* **Your assignment**
Here is the task for the records below: repeat exactly the lines from the one with "Definition compressed (r" to the one with "(** The inspector's", both included, and nothing else.

Task data Block Start

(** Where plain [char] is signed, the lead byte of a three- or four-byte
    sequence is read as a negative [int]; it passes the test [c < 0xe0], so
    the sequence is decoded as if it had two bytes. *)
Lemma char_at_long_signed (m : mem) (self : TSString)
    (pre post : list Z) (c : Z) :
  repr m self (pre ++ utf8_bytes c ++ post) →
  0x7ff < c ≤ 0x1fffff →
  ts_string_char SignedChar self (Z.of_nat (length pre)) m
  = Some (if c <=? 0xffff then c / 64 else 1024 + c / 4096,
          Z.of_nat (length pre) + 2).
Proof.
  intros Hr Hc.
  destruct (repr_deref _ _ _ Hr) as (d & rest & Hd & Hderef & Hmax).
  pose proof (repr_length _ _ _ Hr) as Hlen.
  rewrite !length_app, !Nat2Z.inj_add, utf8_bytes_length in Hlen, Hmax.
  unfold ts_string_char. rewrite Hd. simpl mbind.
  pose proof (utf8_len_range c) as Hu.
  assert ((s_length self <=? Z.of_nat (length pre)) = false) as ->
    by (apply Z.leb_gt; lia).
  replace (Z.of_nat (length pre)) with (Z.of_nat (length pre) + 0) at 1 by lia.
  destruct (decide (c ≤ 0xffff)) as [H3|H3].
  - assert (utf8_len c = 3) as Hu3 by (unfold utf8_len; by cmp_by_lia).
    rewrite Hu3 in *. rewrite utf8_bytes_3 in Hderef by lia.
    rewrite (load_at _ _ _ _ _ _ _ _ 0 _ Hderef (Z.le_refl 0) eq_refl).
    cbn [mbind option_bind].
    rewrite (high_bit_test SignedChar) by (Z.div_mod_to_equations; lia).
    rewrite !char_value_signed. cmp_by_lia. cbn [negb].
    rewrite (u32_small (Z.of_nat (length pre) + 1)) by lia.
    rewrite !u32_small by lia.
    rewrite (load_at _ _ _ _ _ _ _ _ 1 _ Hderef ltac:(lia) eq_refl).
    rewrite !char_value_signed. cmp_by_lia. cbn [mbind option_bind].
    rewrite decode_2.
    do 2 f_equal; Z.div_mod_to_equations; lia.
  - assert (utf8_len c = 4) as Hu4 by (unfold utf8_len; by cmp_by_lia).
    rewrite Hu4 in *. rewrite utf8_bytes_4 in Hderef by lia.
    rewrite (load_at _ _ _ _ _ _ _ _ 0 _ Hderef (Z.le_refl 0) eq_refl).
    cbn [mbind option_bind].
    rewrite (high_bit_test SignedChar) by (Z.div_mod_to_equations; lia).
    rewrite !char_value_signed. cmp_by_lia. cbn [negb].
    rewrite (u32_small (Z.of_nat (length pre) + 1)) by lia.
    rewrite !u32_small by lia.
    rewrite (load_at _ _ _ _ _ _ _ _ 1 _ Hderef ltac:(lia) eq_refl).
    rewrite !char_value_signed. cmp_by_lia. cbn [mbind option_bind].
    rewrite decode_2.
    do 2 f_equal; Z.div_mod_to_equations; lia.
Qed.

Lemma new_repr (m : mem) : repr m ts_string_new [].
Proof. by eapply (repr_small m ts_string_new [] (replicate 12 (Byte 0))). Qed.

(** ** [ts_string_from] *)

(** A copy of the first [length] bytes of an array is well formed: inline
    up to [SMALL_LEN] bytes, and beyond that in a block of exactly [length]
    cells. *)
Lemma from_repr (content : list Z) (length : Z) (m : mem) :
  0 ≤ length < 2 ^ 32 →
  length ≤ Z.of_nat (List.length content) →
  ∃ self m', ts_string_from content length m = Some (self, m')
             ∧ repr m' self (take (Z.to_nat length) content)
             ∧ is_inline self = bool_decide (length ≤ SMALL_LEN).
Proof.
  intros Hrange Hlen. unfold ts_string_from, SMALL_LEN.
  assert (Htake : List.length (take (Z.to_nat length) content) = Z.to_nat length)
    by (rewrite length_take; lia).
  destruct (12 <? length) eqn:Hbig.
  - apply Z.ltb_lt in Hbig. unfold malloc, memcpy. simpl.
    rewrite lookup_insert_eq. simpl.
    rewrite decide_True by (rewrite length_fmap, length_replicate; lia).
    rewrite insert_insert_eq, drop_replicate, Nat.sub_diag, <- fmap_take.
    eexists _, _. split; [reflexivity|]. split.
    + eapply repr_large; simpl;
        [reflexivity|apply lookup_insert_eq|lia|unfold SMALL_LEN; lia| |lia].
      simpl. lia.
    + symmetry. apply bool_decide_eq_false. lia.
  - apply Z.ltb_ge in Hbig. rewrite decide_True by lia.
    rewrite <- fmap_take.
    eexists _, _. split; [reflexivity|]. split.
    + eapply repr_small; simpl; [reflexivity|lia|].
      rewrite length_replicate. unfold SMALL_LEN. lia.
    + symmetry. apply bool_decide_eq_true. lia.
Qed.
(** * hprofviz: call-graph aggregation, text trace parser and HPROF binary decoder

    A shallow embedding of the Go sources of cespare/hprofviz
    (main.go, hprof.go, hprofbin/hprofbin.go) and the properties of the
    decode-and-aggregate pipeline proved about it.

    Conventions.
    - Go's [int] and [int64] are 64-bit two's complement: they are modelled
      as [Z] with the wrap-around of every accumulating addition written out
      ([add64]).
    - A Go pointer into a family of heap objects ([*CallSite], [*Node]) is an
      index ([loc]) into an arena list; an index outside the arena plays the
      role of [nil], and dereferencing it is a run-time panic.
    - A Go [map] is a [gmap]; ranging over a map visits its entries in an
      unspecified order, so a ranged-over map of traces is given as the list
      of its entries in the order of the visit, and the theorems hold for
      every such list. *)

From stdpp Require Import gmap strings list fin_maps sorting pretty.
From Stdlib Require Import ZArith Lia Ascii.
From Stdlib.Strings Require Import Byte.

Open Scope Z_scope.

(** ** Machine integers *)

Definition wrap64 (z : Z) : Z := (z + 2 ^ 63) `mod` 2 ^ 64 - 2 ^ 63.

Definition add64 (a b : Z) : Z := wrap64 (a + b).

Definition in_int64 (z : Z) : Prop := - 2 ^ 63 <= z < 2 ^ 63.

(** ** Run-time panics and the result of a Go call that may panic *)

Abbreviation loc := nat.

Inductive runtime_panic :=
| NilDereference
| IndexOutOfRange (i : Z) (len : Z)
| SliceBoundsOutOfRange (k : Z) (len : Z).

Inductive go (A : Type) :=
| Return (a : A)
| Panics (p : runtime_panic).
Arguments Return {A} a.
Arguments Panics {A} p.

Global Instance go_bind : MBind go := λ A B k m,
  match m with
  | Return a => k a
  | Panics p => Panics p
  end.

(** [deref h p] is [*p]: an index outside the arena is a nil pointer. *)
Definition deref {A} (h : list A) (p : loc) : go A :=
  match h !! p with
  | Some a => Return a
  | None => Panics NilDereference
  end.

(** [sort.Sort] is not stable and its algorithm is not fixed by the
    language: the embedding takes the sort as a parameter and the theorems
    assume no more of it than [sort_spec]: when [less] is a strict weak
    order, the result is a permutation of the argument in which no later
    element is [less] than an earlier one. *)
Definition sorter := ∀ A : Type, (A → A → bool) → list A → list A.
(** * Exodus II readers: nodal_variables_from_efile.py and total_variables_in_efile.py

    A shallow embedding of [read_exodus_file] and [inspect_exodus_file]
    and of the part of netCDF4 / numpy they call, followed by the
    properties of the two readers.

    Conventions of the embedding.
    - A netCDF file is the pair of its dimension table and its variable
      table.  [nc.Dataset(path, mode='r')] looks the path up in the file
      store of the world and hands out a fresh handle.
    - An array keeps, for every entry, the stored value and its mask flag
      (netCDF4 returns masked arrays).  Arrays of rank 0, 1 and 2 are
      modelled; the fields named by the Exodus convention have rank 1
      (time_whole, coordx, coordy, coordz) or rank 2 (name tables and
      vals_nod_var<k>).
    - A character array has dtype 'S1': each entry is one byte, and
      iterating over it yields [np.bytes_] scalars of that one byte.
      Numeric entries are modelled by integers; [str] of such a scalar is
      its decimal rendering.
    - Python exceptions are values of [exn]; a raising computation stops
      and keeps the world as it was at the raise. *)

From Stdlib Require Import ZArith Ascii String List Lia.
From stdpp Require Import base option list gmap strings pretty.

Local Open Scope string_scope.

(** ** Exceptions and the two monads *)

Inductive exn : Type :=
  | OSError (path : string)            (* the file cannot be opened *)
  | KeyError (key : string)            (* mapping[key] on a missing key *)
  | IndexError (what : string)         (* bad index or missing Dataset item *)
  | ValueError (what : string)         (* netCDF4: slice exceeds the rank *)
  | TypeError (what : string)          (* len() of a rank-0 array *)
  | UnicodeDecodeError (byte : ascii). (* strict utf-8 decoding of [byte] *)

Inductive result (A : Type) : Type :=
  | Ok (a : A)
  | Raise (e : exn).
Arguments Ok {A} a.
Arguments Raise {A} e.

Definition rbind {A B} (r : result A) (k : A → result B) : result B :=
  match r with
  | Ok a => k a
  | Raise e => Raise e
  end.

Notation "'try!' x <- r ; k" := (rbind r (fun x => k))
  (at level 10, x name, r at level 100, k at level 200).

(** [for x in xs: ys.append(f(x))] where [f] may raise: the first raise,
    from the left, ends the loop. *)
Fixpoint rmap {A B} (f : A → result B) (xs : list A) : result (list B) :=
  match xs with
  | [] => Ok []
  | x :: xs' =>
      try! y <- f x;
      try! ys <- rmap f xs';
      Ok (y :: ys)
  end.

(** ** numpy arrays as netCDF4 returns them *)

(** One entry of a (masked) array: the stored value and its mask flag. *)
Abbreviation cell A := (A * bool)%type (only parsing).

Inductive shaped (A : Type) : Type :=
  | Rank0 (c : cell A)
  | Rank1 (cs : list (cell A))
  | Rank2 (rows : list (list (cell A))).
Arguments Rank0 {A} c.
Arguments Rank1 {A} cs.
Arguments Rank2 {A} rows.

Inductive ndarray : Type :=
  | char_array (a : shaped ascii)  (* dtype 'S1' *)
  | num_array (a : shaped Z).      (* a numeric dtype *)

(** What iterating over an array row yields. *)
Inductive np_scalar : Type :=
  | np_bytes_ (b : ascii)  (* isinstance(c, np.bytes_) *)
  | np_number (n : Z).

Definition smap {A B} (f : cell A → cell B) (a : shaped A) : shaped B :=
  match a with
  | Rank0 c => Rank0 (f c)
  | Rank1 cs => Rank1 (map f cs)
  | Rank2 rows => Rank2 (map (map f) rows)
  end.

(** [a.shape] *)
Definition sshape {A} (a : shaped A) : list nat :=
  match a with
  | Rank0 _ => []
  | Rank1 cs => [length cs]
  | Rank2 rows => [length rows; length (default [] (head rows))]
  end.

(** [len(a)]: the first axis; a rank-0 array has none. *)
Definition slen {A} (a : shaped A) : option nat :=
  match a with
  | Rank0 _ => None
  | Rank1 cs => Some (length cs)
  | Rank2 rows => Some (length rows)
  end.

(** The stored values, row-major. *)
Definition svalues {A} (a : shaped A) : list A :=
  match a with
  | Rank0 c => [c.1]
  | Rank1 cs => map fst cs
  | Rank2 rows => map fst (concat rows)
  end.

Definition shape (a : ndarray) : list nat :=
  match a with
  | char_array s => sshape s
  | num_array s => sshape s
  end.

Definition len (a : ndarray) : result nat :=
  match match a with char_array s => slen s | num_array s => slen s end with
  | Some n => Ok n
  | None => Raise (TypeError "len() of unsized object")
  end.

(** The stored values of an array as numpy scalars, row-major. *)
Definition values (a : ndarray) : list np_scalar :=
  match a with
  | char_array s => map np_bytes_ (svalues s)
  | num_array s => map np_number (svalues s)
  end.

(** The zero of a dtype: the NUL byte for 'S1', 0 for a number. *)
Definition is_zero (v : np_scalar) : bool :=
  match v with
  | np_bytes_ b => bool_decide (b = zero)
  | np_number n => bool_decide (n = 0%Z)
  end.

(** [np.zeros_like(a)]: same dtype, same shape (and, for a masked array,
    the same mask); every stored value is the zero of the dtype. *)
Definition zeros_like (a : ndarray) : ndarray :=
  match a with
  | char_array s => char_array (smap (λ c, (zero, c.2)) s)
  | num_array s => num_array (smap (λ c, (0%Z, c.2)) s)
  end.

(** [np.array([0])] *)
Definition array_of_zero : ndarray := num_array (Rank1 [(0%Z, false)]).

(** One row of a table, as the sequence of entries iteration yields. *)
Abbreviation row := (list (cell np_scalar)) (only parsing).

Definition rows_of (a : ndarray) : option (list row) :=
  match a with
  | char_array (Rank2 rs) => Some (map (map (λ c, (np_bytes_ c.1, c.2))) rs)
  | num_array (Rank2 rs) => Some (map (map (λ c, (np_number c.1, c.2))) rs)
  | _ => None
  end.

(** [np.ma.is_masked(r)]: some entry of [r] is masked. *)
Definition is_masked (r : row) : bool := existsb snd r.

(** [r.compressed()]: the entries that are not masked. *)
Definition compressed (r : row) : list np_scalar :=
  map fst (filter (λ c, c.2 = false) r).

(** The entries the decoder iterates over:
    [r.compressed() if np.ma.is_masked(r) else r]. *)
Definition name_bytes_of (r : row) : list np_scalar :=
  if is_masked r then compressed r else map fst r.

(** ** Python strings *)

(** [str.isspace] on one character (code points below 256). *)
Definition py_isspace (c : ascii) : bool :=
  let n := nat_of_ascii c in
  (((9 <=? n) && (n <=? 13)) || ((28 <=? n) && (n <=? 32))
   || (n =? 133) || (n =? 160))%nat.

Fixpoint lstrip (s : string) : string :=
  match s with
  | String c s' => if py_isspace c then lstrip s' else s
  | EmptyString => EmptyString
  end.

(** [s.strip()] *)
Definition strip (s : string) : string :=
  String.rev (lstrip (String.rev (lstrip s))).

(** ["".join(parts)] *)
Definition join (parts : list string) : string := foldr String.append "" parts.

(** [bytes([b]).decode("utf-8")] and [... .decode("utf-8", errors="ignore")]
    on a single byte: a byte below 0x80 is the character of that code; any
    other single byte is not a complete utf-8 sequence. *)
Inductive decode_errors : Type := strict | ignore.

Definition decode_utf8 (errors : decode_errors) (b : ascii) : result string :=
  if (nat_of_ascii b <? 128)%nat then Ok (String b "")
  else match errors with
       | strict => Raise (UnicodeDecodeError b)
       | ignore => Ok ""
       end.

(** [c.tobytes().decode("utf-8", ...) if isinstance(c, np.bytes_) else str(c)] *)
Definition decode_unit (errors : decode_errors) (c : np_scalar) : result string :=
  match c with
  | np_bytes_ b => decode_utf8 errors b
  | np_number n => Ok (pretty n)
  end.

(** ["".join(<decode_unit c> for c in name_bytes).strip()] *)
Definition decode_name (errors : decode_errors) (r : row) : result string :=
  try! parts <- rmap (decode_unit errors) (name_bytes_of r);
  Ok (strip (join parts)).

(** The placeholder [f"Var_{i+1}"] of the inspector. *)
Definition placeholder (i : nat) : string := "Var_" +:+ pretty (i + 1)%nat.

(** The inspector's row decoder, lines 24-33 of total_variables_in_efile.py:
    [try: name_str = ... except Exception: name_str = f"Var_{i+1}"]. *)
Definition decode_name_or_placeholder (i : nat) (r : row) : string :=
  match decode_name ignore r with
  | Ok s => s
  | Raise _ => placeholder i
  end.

Task data Block End

* **Answer space**
Definition compressed (r : row) : list np_scalar :=
  map fst (filter (λ c, c.2 = false) r).

(** The entries the decoder iterates over:
    [r.compressed() if np.ma.is_masked(r) else r]. *)
Definition name_bytes_of (r : row) : list np_scalar :=
  if is_masked r then compressed r else map fst r.

(** ** Python strings *)

(** [str.isspace] on one character (code points below 256). *)
Definition py_isspace (c : ascii) : bool :=
  let n := nat_of_ascii c in
  (((9 <=? n) && (n <=? 13)) || ((28 <=? n) && (n <=? 32))
   || (n =? 133) || (n =? 160))%nat.

Fixpoint lstrip (s : string) : string :=
  match s with
  | String c s' => if py_isspace c then lstrip s' else s
  | EmptyString => EmptyString
  end.

(** [s.strip()] *)
Definition strip (s : string) : string :=
  String.rev (lstrip (String.rev (lstrip s))).

(** ["".join(parts)] *)
Definition join (parts : list string) : string := foldr String.append "" parts.

(** [bytes([b]).decode("utf-8")] and [... .decode("utf-8", errors="ignore")]
    on a single byte: a byte below 0x80 is the character of that code; any
    other single byte is not a complete utf-8 sequence. *)
Inductive decode_errors : Type := strict | ignore.

Definition decode_utf8 (errors : decode_errors) (b : ascii) : result string :=
  if (nat_of_ascii b <? 128)%nat then Ok (String b "")
  else match errors with
       | strict => Raise (UnicodeDecodeError b)
       | ignore => Ok ""
       end.

(** [c.tobytes().decode("utf-8", ...) if isinstance(c, np.bytes_) else str(c)] *)
Definition decode_unit (errors : decode_errors) (c : np_scalar) : result string :=
  match c with
  | np_bytes_ b => decode_utf8 errors b
  | np_number n => Ok (pretty n)
  end.

(** ["".join(<decode_unit c> for c in name_bytes).strip()] *)
Definition decode_name (errors : decode_errors) (r : row) : result string :=
  try! parts <- rmap (decode_unit errors) (name_bytes_of r);
  Ok (strip (join parts)).

(** The placeholder [f"Var_{i+1}"] of the inspector. *)
Definition placeholder (i : nat) : string := "Var_" +:+ pretty (i + 1)%nat.

(** The inspector's row decoder, lines 24-33 of total_variables_in_efile.py:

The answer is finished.